The defensive benefit and flower number cost of selenium accumulation in Brassica juncea

Selenium is an essential element for animal health, but it can be also be toxic in high concentrations. Plants are known to exploit this by storing high levels of selenium in their leaves and effectively poisoning herbivores and pathogens. Yet, there can be costs associated with accumulation of selenium in plant tissues, including oxidative stress and reduced growth rates. Selenium can also replace sulfur in proteins, resulting in protein malformation and impaired protein function. Therefore, it is important that plants strike a balance between the positive and negative impacts of selenium accumulation, optimising the benefits of herbivory protection whilst preventing oxidative damage and growth impairment.
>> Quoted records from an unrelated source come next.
(* ===== verification/ControlAuth.v ===== *)
(** * Authentication of the control API (controlapi/auth.go, controlapi/ratelimit.go)

    Bearer tokens and the throttle of failed attempts per address, with the
    middleware that joins them (controlapi/server.go, [withMiddleware]).  Times
    are in nanoseconds; the zero [time.Time] of [until] is [None].  Each method
    of the limiter runs under its mutex and is one step; a request takes two of
    them, [locked] before and [note] after the token is checked. *)

From S2P Require Import Prelude GoStrings Config.

(** ** The throttle *)

Definition authFailMax : Z := 10.
Definition authFailWindow : Z := 60 * second.
Definition authFailCool : Z := 60 * second.

Record ipFail := { if_first : Z; if_count : Z; if_until : option Z }.
Definition ipLimiter : Type := gmap string ipFail.
Definition newIPLimiter : ipLimiter := ∅.

Definition locked (now : Z) (ip : string) (l : ipLimiter) : bool :=
  if bool_decide (ip = "") then false
  else match l !! ip with
  | None => false
  | Some st => match if_until st with Some until => now <? until | None => false end
  end.

Definition stale (now : Z) (st : ipFail) : bool :=
  (authFailWindow <=? now - if_first st) &&
  match if_until st with None => true | Some until => until <? now end.

Definition gcLocked (now : Z) (l : ipLimiter) : ipLimiter := filter (λ e, stale now e.2 = false) l.

Definition note (now : Z) (ip : string) (success : bool) (l : ipLimiter) : ipLimiter :=
  if bool_decide (ip = "") then l
  else
    let l := gcLocked now l in
    if success then delete ip l
    else
      let fresh := {| if_first := now; if_count := 0; if_until := None |} in
      let st := match l !! ip with
                | None => fresh
                | Some st => if authFailWindow <=? now - if_first st then fresh else st
                end in
      let count := if_count st + 1 in
      let until := if (authFailMax <=? count) && bool_decide (if_until st = None)
                   then Some (now + authFailCool) else if_until st in
      <[ip := {| if_first := if_first st; if_count := count; if_until := until |}]> l.

(** ** Tokens *)

Definition RoleAdmin : string := "admin".
Definition RoleViewer : string := "viewer".

Record AuthInfo := { ai_Name : string; ai_Role : string }.
Record authRule := { ar_name : string; ar_token : string; ar_role : string }.
Record Authenticator := { a_enabled : bool; a_rules : list authRule }.

Definition token_rule (item : AuthToken) : option authRule :=
  if bool_decide (TrimSpace (at_Token item) = "") then None
  else
    let role := ToLower (TrimSpace (at_Role item)) in
    Some {| ar_name := TrimSpace (at_Name item); ar_token := TrimSpace (at_Token item);
            ar_role := if bool_decide (role = "") then RoleAdmin else role |}.

Definition NewAuthenticator (cfg : AuthConfig) : Authenticator :=
  {| a_enabled := ac_Enabled cfg; a_rules := omap token_rule (ac_Tokens cfg) |}.

(** The token an [Authorization] header presents. *)
Definition bearer (header : string) : option string :=
  let value := to_list (TrimSpace header) in
  if (length value <? 7)%nat || negb (EqualFold (of_list (take 7 value)) "Bearer ") then None
  else
    let provided := TrimSpace (of_list (drop 7 value)) in
    if bool_decide (provided = "") then None else Some provided.

Definition info_of (rule : authRule) : AuthInfo :=
  {| ai_Name := if bool_decide (ar_name rule = "") then "token" else ar_name rule;
     ai_Role := if bool_decide (ar_role rule = "") then RoleAdmin else ar_role rule |}.

Definition Authenticate (a : Authenticator) (header : string) : option AuthInfo :=
  if negb (a_enabled a) then Some {| ai_Name := "anonymous"; ai_Role := RoleAdmin |}
  else
    provided ← bearer header;
    '(_, rule) ← list_find (λ rule, ar_token rule = provided) (a_rules a);
    Some (info_of rule).

Definition canWrite (info : AuthInfo) : bool := bool_decide (ai_Role info = RoleAdmin).

(** ** The middleware: 429, 401, or the caller *)

Inductive Admission := RateLimited | Unauthorized | Accepted (info : AuthInfo).

(** A request handled without interleaving. *)
Definition middleware (a : Authenticator) (now : Z) (ip header : string) (l : ipLimiter)
    : Admission * ipLimiter :=
  if locked now ip l then (RateLimited, l)
  else
    let info := Authenticate a header in
    let l := note now ip (bool_decide (is_Some info)) l in
    (match info with Some info => Accepted info | None => Unauthorized end, l).

Record ApiRequest := { ar_now : Z; ar_ip : string; ar_header : string }.
Fixpoint serve (a : Authenticator) (reqs : list ApiRequest) (l : ipLimiter) : list Admission * ipLimiter :=
  match reqs with
  | [] => ([], l)
  | r :: reqs =>
      let '(out, l) := middleware a (ar_now r) (ar_ip r) (ar_header r) l in
      let '(outs, l) := serve a reqs l in (out :: outs, l)
  end.

(** ** Lemmas *)

Lemma gc_keeps now l ip st :
  l !! ip = Some st → stale now st = false → gcLocked now l !! ip = Some st.
Proof. intros Hl Hs. by apply map_lookup_filter_Some. Qed.

Lemma note_other now ip ip' success l st :
  ip ≠ ip' → l !! ip = Some st → stale now st = false → note now ip' success l !! ip = Some st.
Proof.
  intros Hne Hl Hs. unfold note, ipLimiter in *. case_bool_decide; [done|]. pose proof (gc_keeps now l ip st Hl Hs) as Hgc.
  cbv zeta. destruct success; [by rewrite lookup_delete_ne|by rewrite lookup_insert_ne].
Qed.

Lemma locked_entry now ip l :
  locked now ip l = true ↔ ip ≠ "" ∧ ∃ st until, l !! ip = Some st ∧ if_until st = Some until ∧ now < until.
Proof.
  unfold locked. case_bool_decide as Hip; [naive_solver|]. split.
  - intros H. split; [done|]. destruct (l !! ip) as [st|]; [|done].
    destruct (if_until st) as [until|] eqn:Hu; [|done]. bool_to_prop. eauto.
  - intros (_ & st & until & -> & -> & Hlt). by apply Z.ltb_lt.
Qed.

Lemma locked_not_stale now until st : if_until st = Some until → now ≤ until → stale now st = false.
Proof. intros Hu Hlt. unfold stale. rewrite Hu. apply andb_false_iff. right. by apply Z.ltb_ge. Qed.

(** A lockout that is not over is kept by every request of the middleware. *)
Lemma middleware_keeps_lock a r l ip st until :
  ip ≠ "" → l !! ip = Some st → if_until st = Some until → ar_now r < until →
  (middleware a (ar_now r) (ar_ip r) (ar_header r) l).2 !! ip = Some st ∧
  (ar_ip r = ip → (middleware a (ar_now r) (ar_ip r) (ar_header r) l).1 = RateLimited).
Proof.
  intros Hip Hl Hu Hlt. unfold middleware. destruct (locked (ar_now r) (ar_ip r) l) eqn:El; [done|].
  assert (ar_ip r ≠ ip) as Hne.
  { intros E. rewrite E in El. assert (locked (ar_now r) ip l = true) as Hlk by (apply locked_entry; eauto 6).
    by rewrite Hlk in El. }
  simpl. split; [|done]. apply note_other; [done..|]. by apply (locked_not_stale _ until); [|lia].
Qed.

(** requests handled one after the other respect a lockout in full: as
    long as the lockout of an address is not over, every request from it is
    answered 429, whatever it and all other addresses send in between. *)
Theorem lockout_lasts a reqs l ip st until :
  ip ≠ "" → l !! ip = Some st → if_until st = Some until →
  Forall (λ r, ar_now r < until) reqs →
  ∀ i r, reqs !! i = Some r → ar_ip r = ip → (serve a reqs l).1 !! i = Some RateLimited.
Proof.
  intros Hip Hl Hu Hall. revert l Hl.
  induction Hall as [|r reqs Hr _ IH]; intros l Hl i r' Hi Hr'; [done|].
  destruct (middleware_keeps_lock a r l ip st until Hip Hl Hu Hr) as [Hkeep Hlim]. simpl.
  destruct (middleware a (ar_now r) (ar_ip r) (ar_header r) l) as [out l1] eqn:Em. simpl in *.
  destruct (serve a reqs l1) as [outs l2] eqn:Es. destruct i as [|i]; simpl in *.
  - injection Hi as ->. by rewrite Hlim.
  - pose proof (IH l1 Hkeep i r' Hi Hr') as Hout. by rewrite Es in Hout.
Qed.

(** What a configured token grants. *)
Definition granted (item : AuthToken) : AuthInfo := {|
  ai_Name := if bool_decide (TrimSpace (at_Name item) = "") then "token" else TrimSpace (at_Name item);
  ai_Role := if bool_decide (ToLower (TrimSpace (at_Role item)) = "") then RoleAdmin
             else ToLower (TrimSpace (at_Role item)) |}.

Lemma token_rule_info item rule : token_rule item = Some rule →
  ar_token rule = TrimSpace (at_Token item) ∧ info_of rule = granted item.
Proof.
  unfold token_rule. case_bool_decide as Ht; [done|]. intros [= <-]. split; [done|].
  unfold info_of, granted. simpl. f_equal.
  destruct (bool_decide (ToLower (TrimSpace (at_Role item)) = "")) eqn:Hr; [reflexivity|by rewrite Hr].
Qed.

Lemma bearer_nonempty header provided : bearer header = Some provided → provided ≠ "".
Proof. unfold bearer. repeat case_match; [done..|]. intros [= <-]. by bool_to_prop. Qed.

Lemma find_token tokens provided info :
  provided ≠ "" →
  (list_find (λ rule, ar_token rule = provided) (omap token_rule tokens)
     ≫= λ '(_, rule), Some (info_of rule)) = Some info ↔
  ∃ before item rest, tokens = before ++ item :: rest ∧ TrimSpace (at_Token item) = provided ∧
    Forall (λ t, TrimSpace (at_Token t) ≠ provided) before ∧ info = granted item.
Proof.
  intros Hne. induction tokens as [|item tokens IH]; [split; [done|]; by intros ([]&?&?&?&?)|].
  destruct (decide (TrimSpace (at_Token item) = provided)) as [E|E].
  - destruct (token_rule item) as [rule|] eqn:Et.
    2: { unfold token_rule in Et. rewrite bool_decide_eq_false_2 in Et by congruence. done. }
    apply token_rule_info in Et as Hi. destruct Hi as [Htok Hinfo].
    simpl. rewrite Et. simpl. rewrite decide_True by congruence. simpl. rewrite Hinfo. split.
    + intros [= <-]. by exists [], item, tokens.
    + intros (before & item' & rest & Heq & Ht & Hall & ->). destruct before as [|x before].
      * by injection Heq as ->.
      * injection Heq as -> _. by apply Forall_cons in Hall as [? _].
  - assert ((list_find (λ rule, ar_token rule = provided) (omap token_rule (item :: tokens))
      ≫= λ '(_, rule), Some (info_of rule)) =
      (list_find (λ rule, ar_token rule = provided) (omap token_rule tokens)
      ≫= λ '(_, rule), Some (info_of rule))) as ->.
    { simpl. destruct (token_rule item) as [rule|] eqn:Et; [|done].
      apply token_rule_info in Et as [Ht _]. simpl. rewrite decide_False by congruence.
      by destruct (list_find _ _) as [[]|]. }
    rewrite IH. split.
    + intros (before & item' & rest & -> & Ht & Hall & ->). exists (item :: before), item', rest.
      split_and!; [done..| |done]. by constructor.
    + intros (before & item' & rest & Heq & Ht & Hall & ->). destruct before as [|x before].
      * by injection Heq as -> _.
      * injection Heq as _ ->. apply Forall_cons in Hall as [_ Hall]. eauto 8.
Qed.

(** with authentication enabled a request is accepted iff its header
    presents the trimmed value of a configured token that is not blank; the
    caller's name and role are those of the first such token of the
    configuration. *)
Theorem authenticate_exact cfg header info :
  ac_Enabled cfg = true →
  Authenticate (NewAuthenticator cfg) header = Some info ↔
  ∃ provided before item rest, bearer header = Some provided ∧
    ac_Tokens cfg = before ++ item :: rest ∧ TrimSpace (at_Token item) = provided ∧
    Forall (λ t, TrimSpace (at_Token t) ≠ provided) before ∧
    info = granted item.
Proof.
  intros He. unfold Authenticate. simpl. rewrite He. simpl.
  destruct (bearer header) as [provided|] eqn:Eb; simpl; [|naive_solver].
  rewrite find_token by (by apply (bearer_nonempty header)). naive_solver.
Qed.

(** *** Requests in flight *)

(** The two steps of a failed request whose check and note are apart. *)
Fixpoint fails (n : nat) (now : Z) (ip : string) (l : ipLimiter) : ipLimiter :=
  match n with O => l | S n => fails n now ip (note now ip false l) end.

(** (finding) a failed request that passed the [locked] check before a
    lockout began and is noted after the counting window has elapsed replaces
    the entry: the one-minute lockout ends at once, here 49 seconds early. *)
Theorem late_note_lifts_lockout :
  let ip := "192.0.2.7" in
  let before := fails 8 (49 * second) ip (note 0 ip false newIPLimiter) in
  let l := note (50 * second) ip false before in
  locked (49 * second) ip before = false ∧
  locked (51 * second) ip l = true ∧ locked (109 * second) ip l = true ∧
  locked (61 * second) ip (note (60 * second) ip false l) = false.
Proof. by vm_compute. Qed.

(** ** Witnesses *)

Definition api_config : AuthConfig := {|
  ac_Enabled := true;
  ac_Tokens := [{| at_Name := ""; at_Token := " "; at_Role := "" |};
                {| at_Name := " ops "; at_Token := "s3cret "; at_Role := "Viewer" |}] |}.

Lemma lockout_lasts_witness :
  let l := fails 10 0 "192.0.2.7" newIPLimiter in
  let reqs := [{| ar_now := second; ar_ip := "192.0.2.8"; ar_header := "" |};
               {| ar_now := 59 * second; ar_ip := "192.0.2.7"; ar_header := "bearer s3cret" |}] in
  (serve (NewAuthenticator api_config) reqs l).1 !! 1%nat = Some RateLimited.
Proof.
  intros l reqs.
  apply (lockout_lasts (NewAuthenticator api_config) reqs l "192.0.2.7"
    {| if_first := 0; if_count := 10; if_until := Some (60 * second) |} (60 * second)) with
    {| ar_now := 59 * second; ar_ip := "192.0.2.7"; ar_header := "bearer s3cret" |};
    [done|by vm_compute|done| |done|done].
  repeat constructor.
Defined.

Lemma authenticate_exact_witness :
  Authenticate (NewAuthenticator api_config) "bearer s3cret" = Some {| ai_Name := "ops"; ai_Role := "viewer" |}.
Proof.
  apply authenticate_exact; [done|].
  exists "s3cret", [{| at_Name := ""; at_Token := " "; at_Role := "" |}],
    {| at_Name := " ops "; at_Token := "s3cret "; at_Role := "Viewer" |}, [].
  split_and!; [by vm_compute|done|by vm_compute| |by vm_compute].
  constructor; [|constructor]. apply (bool_decide_unpack _). by vm_compute.
Defined.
Brassica juncea, the study species, is known to accumulate selenium in its tissues to protect from herbivory. Image: Petr Pakandl / Wikipedia.

In a new study published in AoBP, Steven & Culver investigate this balancing act in detail in brown mustard (Brassica juncea). Specifically, they explored the lower limits at which selenium concentration serves as a defence against herbivory and whether these concentrations showed a cost to plant growth. The authors found that brown mustard plants that absorbed selenium from the soil and accumulated it in their leaves were in fact eaten less by a moth larva (Pieris rapae).  However, at high concentrations of selenium plants also made fewer flowers. In this study, accumulating selenium protects B. juncea plants from herbivores, but it may come at a cost in reproduction. The authors conclude that indeed, a balance between defence and toxicity may favour the maintenance of intermediate levels of selenium concentration in tissues of selenium accumulators such as B. juncea.

Researcher highlight

Janet Steven was raised in West Virginia and graduated from Davidson College with a Bachelor’s of Science in Biology in 1996.  She received a PhD in Botany from the University of Wisconsin-Madison in 2003 and conducted postdoctoral research at Indiana University.  She began her liberal arts teaching career at Sweet Briar College, and is currently an associate professor at Christopher Newport University in Newport News, Virginia.

Janet is a plant evolutionary ecologist with an interest in microevolutionary processes. She is invested in undergraduate research and teaching students to become better scientists. She also serves as director of the Master’s in Environmental Science at Christopher Newport, and values the role of research and scientific rigor in environmental careers.